25. Max for Live

Max for Live, an add-on product co-developed with Cycling ’74, allows users to extend and customize Live by creating instruments, audio effects, and MIDI devices. Max for Live can also be used to extend the functionality of hardware controllers and even modify clips and parameters within a Live Set.

In addition to providing a comprehensive toolkit for building devices, Max for Live also comes with a collection of pre-made instruments, effects and tutorials. These can be used just like Live’s built-in devices and can also give you ideas for your own device building projects. Please note that this content will only be available after Max is installed and authorized.

(Note: Max for Live is not available in the Lite, Intro and Standard Editions.)

25.1 Using Max for Live Devices

Max for Live comes with a collection of instruments and effects which are ready for use. Max for Live devices appear in the Max Instrument, Max MIDI Effect and Max Audio Effect folders in the Max for Live label in the browser.

Many of these devices also come with their own presets, which are similar to Live’s device presets (see 17.1.1) but with one important difference: because a Max device can be stored outside of Live’s known locations, it is important to make sure that any presets that refer to this device remain associated with it.

If you save a preset for a Max device, Live will try to maintain the necessary file references by copying the Max device into your User Library and saving the preset based on this copy. If the referenced Max file is then moved or renamed, however, these file associations may be broken. If this happens, you can use Live’s File Manager (see 5.8) to fix the problem.

To avoid these issues, we recommend always storing Max devices and their presets in your User Library. Note that this is the default location that is suggested when pressing the Save Preset button in the title bar of the Max device.

25.2 Editing Max for Live Devices

Max devices (or “patches“) are constructed of objects that send data to each other via virtual cables. An empty Max Audio Effect, for example, already contains some of these elements: the plugin~ object passes all incoming audio to the plugout~ object, which then passes the audio on to any additional devices in the chain.

A Default Max Audio Effect.

To load an empty Max device, drag a Max Instrument, Max MIDI Effect or Max Audio Effect from the browser into your Set.

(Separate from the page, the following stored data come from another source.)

Lemma collect_incidents_length (results : list (outcome (option incident))) :
  List.length (collect_incidents results) <= List.length results.
Proof.
  induction results as [| result rest IH]; simpl; [ lia | ].
  destruct result as [[[| entry more] |] | e]; simpl; lia.
Qed.

Lemma evaluate_from_length
      (i : nat) (sources : list SourceConfig.t) (settings : ActorSettings.t)
      (fetch : nat -> fetch_result) (clock : nat -> string) :
  List.length (evaluate_from i sources settings fetch clock)
  = List.length sources.
Proof.
  revert i. induction sources as [| source rest IH]; intro i; simpl;
    [ reflexivity | ].
  rewrite IH. reflexivity.
Qed.

Lemma evaluate_from_In
      (i : nat) (sources : list SourceConfig.t) (settings : ActorSettings.t)
      (fetch : nat -> fetch_result) (clock : nat -> string)
      (result : outcome (option incident)) :
  In result (evaluate_from i sources settings fetch clock)
  <-> exists k source,
        nth_error sources k = Some source
        /\ result = _evaluate_source (fetch (i + k)) source settings
                                     (clock (i + k)).
Proof.
  revert i. induction sources as [| source rest IH]; intro i; simpl.
  - split; [ intros [] | intros [[| k] [s [H _]]]; discriminate H ].
  - rewrite IH. split.
    + intros [<- | [k [s [Hk Hs]]]].
      * exists 0, source. rewrite Nat.add_0_r. split; reflexivity.
      * exists (S k), s. rewrite Nat.add_succ_r. split; assumption.
    + intros [[| k] [s [Hk Hs]]]; simpl in Hk.
      * injection Hk as <-. rewrite Nat.add_0_r in Hs. left. symmetry. exact Hs.
      * right. exists k, s. rewrite Nat.add_succ_r in Hs. split; assumption.
Qed.

End RunFacts.

(** What [main] pushes is never empty and holds at most one record per
    source: a record is pushed exactly when it is not empty and is what
    the evaluation of one of the parsed sources returned, the source at
    position [i] being answered [fetch i].  [main] raises only what the
    parsing of the settings or of the sources raises, or [ValueError]
    when there is no source: no evaluation of a source makes it raise. *)
Theorem main_pushes_evaluated_records :
  forall (R : Runtime) (P : NumberParsing) (payload : list (string * json))
         (fetch : nat -> fetch_result) (clock : nat -> string),
    (forall records,
        main payload fetch clock = Ret (Some records) ->
        records <> []
        /\ exists settings sources,
             _parse_settings payload = Ret settings
             /\ _parse_sources payload settings = Ret sources
             /\ List.length records <= List.length sources
             /\ forall record,
                  In record records
                  <-> record <> []
                      /\ exists i source,
                           nth_error sources i = Some source
                           /\ _evaluate_source (fetch i) source settings (clock i)
                              = Ret (Some record))
    /\ (forall e,
           main payload fetch clock = Raise e ->
           _parse_settings payload = Raise e
           \/ exists settings,
                _parse_settings payload = Ret settings
                /\ (_parse_sources payload settings = Raise e
                    \/ (_parse_sources payload settings = Ret []
                        /\ e = ValueError))).
Proof.
  intros R P payload fetch clock.
  split.
  - intros records. unfold main, and_then.
    destruct (_parse_settings payload) as [settings | e1]; [ | discriminate ].
    destruct (_parse_sources payload settings) as [[| source sources] | e2] eqn:Es;
      try discriminate.
    destruct (collect_incidents _) as [| record more] eqn:E; [ discriminate | ].
    intro H. injection H as <-.
    split; [ discriminate | ].
    exists settings, (source :: sources).
    split; [ reflexivity | split; [ exact Es | split ] ].
    + rewrite <- E.
      rewrite <- (evaluate_from_length 0 (source :: sources) settings fetch clock).
      apply collect_incidents_length.
    + intro r. rewrite <- E. rewrite collect_incidents_In.
      rewrite evaluate_from_In. simpl.
      split; intros [Hne [i [s [Hi Hs]]]];
        (split; [ exact Hne | exists i, s; split; [ exact Hi | ] ]);
        congruence.
  - intros e. unfold main, and_then.
    destruct (_parse_settings payload) as [settings | e1];
      [ | intro H; injection H as <-; left; reflexivity ].
    intro H. right. exists settings. split; [ reflexivity | ].
    destruct (_parse_sources payload settings) as [[| source sources] | e2].
    + injection H as <-. right. split; reflexivity.
    + destruct (collect_incidents _); discriminate H.
    + injection H as <-. left. reflexivity.
Qed.

(** The run pushes one record, that of the order [ord-3]. *)
Lemma main_pushes_evaluated_records_witness :
  exists records,
    @main Scenario.runtime ReferenceNumbers.parsing Run.input
      (fun _ => Response "application/json" Scenario.alert_body)
      (fun _ => Scenario.now)
    = Ret (Some records)
    /\ List.length records = 1
    /\ records <> [].
Proof.
  destruct (@main Scenario.runtime ReferenceNumbers.parsing Run.input
              (fun _ => Response "application/json" Scenario.alert_body)
              (fun _ => Scenario.now)) as [[records |] | e] eqn:E.
  - exists records. split; [ reflexivity | ].
    split; [ vm_compute in E; injection E as <-; reflexivity | ].
    exact (proj1 (proj1 (main_pushes_evaluated_records
                           Scenario.runtime ReferenceNumbers.parsing
                           Run.input _ _) records E)).
  - vm_compute in E. discriminate E.
  - vm_compute in E. discriminate E.
Defined.

(** ** From the input to the record *)

Section RecordFacts.

Context {R : Runtime} {P : NumberParsing}.

Lemma parse_settings_labels
      (payload : list (string * json)) (settings : ActorSettings.t) :
  _parse_settings payload = Ret settings ->
  ActorSettings.source_label settings <> EmptyString
  /\ ActorSettings.carrier_status_code settings <> EmptyString.
Proof.
  unfold _parse_settings. cbv zeta. unfold and_then.
  intro H. outcome_cases H. injection H as <-. simpl.
  split.
  - refine (proj1 (clean_string_or_trimmed _ DEFAULT_SOURCE_LABEL _ _ eq_refl)).
    intros t Ht. injection Ht as <-. split; [ discriminate | reflexivity ].
  - refine (proj1 (clean_string_or_trimmed _ DEFAULT_STATUS_CODE _ _ eq_refl)).
    intros t Ht. injection Ht as <-. split; [ discriminate | reflexivity ].
Qed.

Lemma or_else_trimmed (o : option string) (fallback : string) :
  trimmed o ->
  or_else o (Some fallback)
  = Some match o with
         | Some text => text
         | None => fallback
         end.
Proof.
  intro H. destruct o as [text |]; [ | reflexivity ].
  destruct (H text eq_refl) as [Hne _]. apply is_empty_false in Hne.
  unfold or_else. simpl. rewrite Hne. reflexivity.
Qed.

Lemma built_incident_holds
      (x : Candidates) (m : PatternMatch.t) (source : SourceConfig.t)
      (settings : ActorSettings.t) (detected_at : string)
      (key text : string) :
  text <> EmptyString ->
  In (key, VStr text)
     [ ("incidentId", VStr (_build_incident_id source));
       ("orderId", VStr (SourceConfig.order_id source));
       ("carrierStatusCode",
        of_option (or_else (SourceConfig.carrier_status_code source)
                     (Some (ActorSettings.carrier_status_code settings))));
       ("carrierStatusDescription",
        of_option (or_else (or_else (status_text x)
                                    (Some (PatternMatch.text m)))
                           (Some "Carrier reported delay.")));
       ("source",
        of_option (or_else (SourceConfig.source_label source)
                     (Some (ActorSettings.source_label settings)))) ] ->
  In (key, VStr text) (build_incident x m source settings detected_at).
Proof.
  intros Hne Hin. unfold build_incident, sparse. cbv zeta.
  apply filter_In.
  split; [ | simpl; apply is_empty_false in Hne; rewrite Hne; reflexivity ].
  destruct (SourceConfig.metadata source);
    [ | apply in_or_app; left ];
    simpl in Hin |- *; tauto.
Qed.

What a Max device actually does depends on the objects that it contains, and the way in which they’re connected together. The area where you work with Max objects is called the editor (or “patcher“), and can be accessed by pressing the Edit button in the Max device’s title bar.

The Edit Button for a Max Device.

This launches the Max editor in a new window, with the current device loaded and ready for editing.

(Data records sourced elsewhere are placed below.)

(** * SceneManager: texture registry, material catalogue, transform composer
      and shader-uniform binder

    A shallow embedding of [Source/SceneManager.cpp].  The C++ class is a
    record, its member functions are state transformers over that record and
    over the OpenGL context, and the places where the C++ has no defined
    behaviour (a write past the end of [m_textureIDs], a call through a null
    [m_pShaderManager]) are faults of an error monad.

    Conventions.
    - In the model of the scene manager [float] is a real number ([R]): no
      rounding, no NaN, no infinities.  What [SetTransformations] computes
      in binary32 arithmetic, with rounding and with the values that are
      not numbers, is modelled in the module [Binary32].  [int] is [Z];
      every [int] of the modelled code stays far inside the 32-bit range.
      [GLuint] is [N].
    - GLM ([glm::scale], [glm::rotate], [glm::translate], [glm::radians],
      [operator*]), OpenGL, stb_image and the [ShaderManager] class are
      libraries used by the source; they are modelled by what the calls made
      here do.
    - Console output ([std::cout]) is not modelled. *)

From Stdlib Require Import Reals Lra SpecFloat.
From stdpp Require Import gmap strings list fin_maps.

Close Scope R_scope.
Local Open Scope Z_scope.

(** ** Faults and the state-and-error monad *)

Inductive fault : Type :=
| OutOfBounds      (* index outside the 16 cells of m_textureIDs *)
| NullDereference  (* call through a null m_pShaderManager *)
| OutOfFuel.       (* a loop of the model ran out of its iteration budget *)

Inductive result (A : Type) : Type :=
| Ok (a : A)
| Fault (f : fault).
Arguments Ok {A} a.
Arguments Fault {A} f.

Definition M (S A : Type) : Type := S → result (A * S).

#[global] Instance M_ret {S} : MRet (M S) := fun A a s => Ok (a, s).

#[global] Instance M_bind {S} : MBind (M S) := fun A B k m s =>
  match m s with
  | Ok (a, s') => k a s'
  | Fault f => Fault f
  end.

Definition raise {S A} (f : fault) : M S A := fun _ => Fault f.
Definition get {S} : M S S := fun s => Ok (s, s).
Definition modify {S} (f : S → S) : M S unit := fun s => Ok (tt, f s).

(** ** stb_image *)

(** What [stbi_load] hands back for a readable file: the dimensions, the
    number of 8-bit channels per pixel and the pixel bytes. *)
Record Image : Type := mkImage {
  width : Z;
  height : Z;
  colorChannels : Z;
  pixels : list Byte.byte
}.

(** ** OpenGL texture state *)

Inductive GLformat : Type := GL_RGB8 | GL_RGBA8.
Inductive GLwrap : Type := GL_REPEAT.
Inductive GLfilter : Type := GL_LINEAR.

Record TexImage : Type := mkTexImage {
  tex_format : GLformat;
  tex_width : Z;
  tex_height : Z;
  tex_data : list Byte.byte
}.

(** A texture object.  [None] in a parameter field stands for the GL default. *)
Record TexObject : Type := mkTexObject {
  wrap_s : option GLwrap;
  wrap_t : option GLwrap;
  min_filter : option GLfilter;
  mag_filter : option GLfilter;
  tex_level0 : option TexImage;
  tex_mipmaps : bool
}.

Definition default_TexObject : TexObject :=
  mkTexObject None None None None None false.

(** The part of the GL context the scene manager touches: the texture names
    in use (generated and not deleted), the texture objects, the active
    texture unit and the 2D texture bound on every unit (absent = 0). *)
Record GLState : Type := mkGLState {
  gl_names : gset N;
  gl_objects : gmap N TexObject;
  gl_active : N;
  gl_bound : gmap N N
}.

Definition gl_initial : GLState := mkGLState ∅ ∅ 0%N ∅.

(** [glGenTextures(1, &id)]: a name that is not in use and is not 0; the
    name is marked as in use. *)
Definition glGenTextures (g : GLState) : N * GLState :=
  let id := fresh ({[0%N]} ∪ gl_names g) in
  (id, mkGLState ({[id]} ∪ gl_names g) (gl_objects g) (gl_active g) (gl_bound g)).

(** [glBindTexture(GL_TEXTURE_2D, id)] on the active unit. *)
Definition glBindTexture (id : N) (g : GLState) : GLState :=
  mkGLState (gl_names g) (gl_objects g) (gl_active g)
            (<[gl_active g := id]> (gl_bound g)).

(** [glActiveTexture(GL_TEXTURE0 + i)]. *)
Definition glActiveTexture (i : N) (g : GLState) : GLState :=
  mkGLState (gl_names g) (gl_objects g) i (gl_bound g).

(** The 2D texture bound on the active unit. *)
Definition gl_current (g : GLState) : N :=
  default 0%N (gl_bound g !! gl_active g).

Definition gl_object (g : GLState) (id : N) : TexObject :=
  default default_TexObject (gl_objects g !! id).

(** Update of the texture object bound on the active unit. *)
Definition gl_update_current (f : TexObject → TexObject) (g : GLState) : GLState :=
  let id := gl_current g in
  mkGLState (gl_names g) (<[id := f (gl_object g id)]> (gl_objects g))
            (gl_active g) (gl_bound g).

Definition set_wrap_s (v : GLwrap) (o : TexObject) : TexObject :=
  mkTexObject (Some v) (wrap_t o) (min_filter o) (mag_filter o) (tex_level0 o) (tex_mipmaps o).
Definition set_wrap_t (v : GLwrap) (o : TexObject) : TexObject :=
  mkTexObject (wrap_s o) (Some v) (min_filter o) (mag_filter o) (tex_level0 o) (tex_mipmaps o).
Definition set_min_filter (v : GLfilter) (o : TexObject) : TexObject :=
  mkTexObject (wrap_s o) (wrap_t o) (Some v) (mag_filter o) (tex_level0 o) (tex_mipmaps o).
Definition set_mag_filter (v : GLfilter) (o : TexObject) : TexObject :=
  mkTexObject (wrap_s o) (wrap_t o) (min_filter o) (Some v) (tex_level0 o) (tex_mipmaps o).
Definition set_level0 (i : TexImage) (o : TexObject) : TexObject :=
  mkTexObject (wrap_s o) (wrap_t o) (min_filter o) (mag_filter o) (Some i) (tex_mipmaps o).
Definition set_mipmaps (o : TexObject) : TexObject :=
  mkTexObject (wrap_s o) (wrap_t o) (min_filter o) (mag_filter o) (tex_level0 o) true.

Definition glTexImage2D (fmt : GLformat) (img : Image) : GLState → GLState :=
  gl_update_current
    (set_level0 (mkTexImage fmt (width img) (height img) (pixels img))).

Definition glGenerateMipmap : GLState → GLState :=
  gl_update_current set_mipmaps.

(** ** The shader-parameter sink *)

Record vec2 : Type := mkVec2 { v2x : R; v2y : R }.
Record vec3 : Type := mkVec3 { v3x : R; v3y : R; v3z : R }.
Record vec4 : Type := mkVec4 { v4x : R; v4y : R; v4z : R; v4w : R }.

(** [glm::mat4]: four columns, [m[i]] is column [i]. *)
Record mat4 : Type := mkMat4 { col0 : vec4; col1 : vec4; col2 : vec4; col3 : vec4 }.

Inductive Uniform : Type :=
| UInt (i : Z)
| UBool (b : bool)
| UFloat (f : R)
| USampler2D (slot : Z)
| UVec2 (v : vec2)
| UVec3 (v : vec3)
| UVec4 (v : vec4)
| UMat4 (m : mat4).

(** The [ShaderManager] is seen through its setters only: it is the store of
    the last value written to every named uniform. *)
Abbreviation ShaderManager := (gmap string Uniform).

Definition setIntValue (name : string) (v : Z) (sh : ShaderManager) : ShaderManager :=
  <[name := UInt v]> sh.
Definition setFloatValue (name : string) (v : R) (sh : ShaderManager) : ShaderManager :=
  <[name := UFloat v]> sh.
Definition setSampler2DValue (name : string) (v : Z) (sh : ShaderManager) : ShaderManager :=
  <[name := USampler2D v]> sh.
Definition setVec2Value (name : string) (v : vec2) (sh : ShaderManager) : ShaderManager :=
  <[name := UVec2 v]> sh.
Definition setVec3Value (name : string) (v : vec3) (sh : ShaderManager) : ShaderManager :=
  <[name := UVec3 v]> sh.
Definition setVec4Value (name : string) (v : vec4) (sh : ShaderManager) : ShaderManager :=
  <[name := UVec4 v]> sh.
Definition setMat4Value (name : string) (v : mat4) (sh : ShaderManager) : ShaderManager :=
  <[name := UMat4 v]> sh.

Definition g_ModelName : string := "model".
Definition g_ColorValueName : string := "objectColor".
Definition g_TextureValueName : string := "objectTexture".
Definition g_UseTextureName : string := "bUseTexture".

(** The conversion of a C++ [bool] passed where an [int] is expected. *)
Definition int_of_bool (b : bool) : Z := if b then 1 else 0.

(** ** The scene manager *)

Record TEXTURE_INFO : Type := mkTEXTURE_INFO {
  tag : string;
  ID : N
}.

Record OBJECT_MATERIAL : Type := mkOBJECT_MATERIAL {
  diffuseColor : vec3;
  specularColor : vec3;
  shininess : R;
  mtag : string   (* the member is called tag in the source *)
}.

(** The number of cells of the array [m_textureIDs].  The declaration is in
    SceneManager.h; [BindGLTextures] documents the figure: there are up to 16
    slots. *)
Definition MAX_TEXTURES : Z := 16.

Record SceneManager : Type := mkSceneManager {
  m_pShaderManager : option ShaderManager;   (* None is the null pointer *)
  m_loadedTextures : Z;
  m_textureIDs : list TEXTURE_INFO;          (* the MAX_TEXTURES cells *)
  m_objectMaterials : list OBJECT_MATERIAL
}.

(** The state the member functions run in: the GL context and [*this]. *)
Record World : Type := mkWorld {
  gl : GLState;
  scene : SceneManager
}.

Definition set_gl (g : GLState) (w : World) : World := mkWorld g (scene w).

Definition set_shader (sh : option ShaderManager) (s : SceneManager) : SceneManager :=
  mkSceneManager sh (m_loadedTextures s) (m_textureIDs s) (m_objectMaterials s).
Definition set_loadedTextures (n : Z) (s : SceneManager) : SceneManager :=
  mkSceneManager (m_pShaderManager s) n (m_textureIDs s) (m_objectMaterials s).
Definition set_textureIDs (a : list TEXTURE_INFO) (s : SceneManager) : SceneManager :=
  mkSceneManager (m_pShaderManager s) (m_loadedTextures s) a (m_objectMaterials s).
Definition set_objectMaterials (ms : list OBJECT_MATERIAL) (s : SceneManager) : SceneManager :=
  mkSceneManager (m_pShaderManager s) (m_loadedTextures s) (m_textureIDs s) ms.

Definition on_scene (f : SceneManager → SceneManager) : M World unit :=
  modify (fun w => mkWorld (gl w) (f (scene w))).

(** A GL call without a result. *)
Definition gl_call (f : GLState → GLState) : M World unit :=
  modify (fun w => set_gl (f (gl w)) w).

Definition gl_gen : M World N := fun w =>
  let '(id, g) := glGenTextures (gl w) in Ok (id, set_gl g w).

(** *** Access to the array [m_textureIDs]

    [m_textureIDs[i]] with [i] outside [0 .. MAX_TEXTURES-1] is undefined in
    C++; the model faults. *)
Definition in_bounds (i : Z) : bool := (0 <=? i) && (i <? MAX_TEXTURES).

Definition read_texture (s : SceneManager) (i : Z) : result TEXTURE_INFO :=
  if in_bounds i then
    match m_textureIDs s !! Z.to_nat i with
    | Some e => Ok e
    | None => Fault OutOfBounds
    end
  else Fault OutOfBounds.

Definition write_texture (i : Z) (f : TEXTURE_INFO → TEXTURE_INFO) : M World unit :=
  fun w =>
    match read_texture (scene w) i with
    | Ok e => Ok (tt, mkWorld (gl w)
                        (set_textureIDs (<[Z.to_nat i := f e]> (m_textureIDs (scene w)))
                                        (scene w)))
    | Fault x => Fault x
    end.

Definition set_ID (id : N) (e : TEXTURE_INFO) : TEXTURE_INFO := mkTEXTURE_INFO (tag e) id.
Definition set_tag (t : string) (e : TEXTURE_INFO) : TEXTURE_INFO := mkTEXTURE_INFO t (ID e).

(** A read-only member function run inside the monad. *)
Definition reading {A} (f : SceneManager → result A) : M World A :=
  fun w => match f (scene w) with
           | Ok a => Ok (a, w)
           | Fault x => Fault x
           end.

(** ** Texture registry *)

Section TextureRegistry.

(** The file system seen through [stbi_load(filename, &width, &height,
    &colorChannels, 0)] with vertical flipping switched on: [None] is the
    null pointer returned for a file that cannot be read or parsed. *)
Variable stbi_load : string → option Image.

A Default Max Audio Effect in the Patcher.

After editing, you should save your Max device before you use it in Live. This is done via the Save or Save As commands in Max’s File menu. Saving an edited device will automatically update all instances of that device that are used in your current Live Set. If you choose Save As, you will be asked whether or not the new version should update only the device that was originally opened for editing or all instances of the device in the Set.

The default location when saving a Max device is the folder in the Library that corresponds to the type of device being saved. We recommend always saving Max devices to this default location.

Note: unlike Live’s native devices, Max devices are not saved inside Live Sets, but rather as separate files.

25.3 Max Dependencies

As mentioned earlier, there are some special file management considerations when creating presets for Max devices. Additionally, Max devices themselves may depend on other files (such as samples, pictures, or even other Max patches) in order to work properly. In this case, you may want to use Live’s file management tools to collect all of these dependencies into a single place, particularly if you want to share your Max devices.

One way in which Max for Live helps to deal with external dependencies is by allowing you to freeze a Max device. A frozen device contains all of the files that are needed to use it.

Note that freezing of Max devices is not the same as Live’s Freeze Track command (see 31.1.3).

To learn more about freezing, and about how Max deals with managing dependencies for its own files, we recommend reading the built-in Max documentation.

25.4 Learning Max Programming

To help you learn more about building and editing Max devices, Cycling ’74 provides comprehensive documentation and tutorials built into the Max environment. To access this documentation, select “Max Help“ from the Help menu in any Max window. There is also a “Max for Live Help“ entry in the same menu.

Max for Live also comes with a number of Lessons which provide step-by-step tutorials for building a variety of Max devices. These Lessons are available from Live’s Help View, which can be accessed from Live’s Help menu.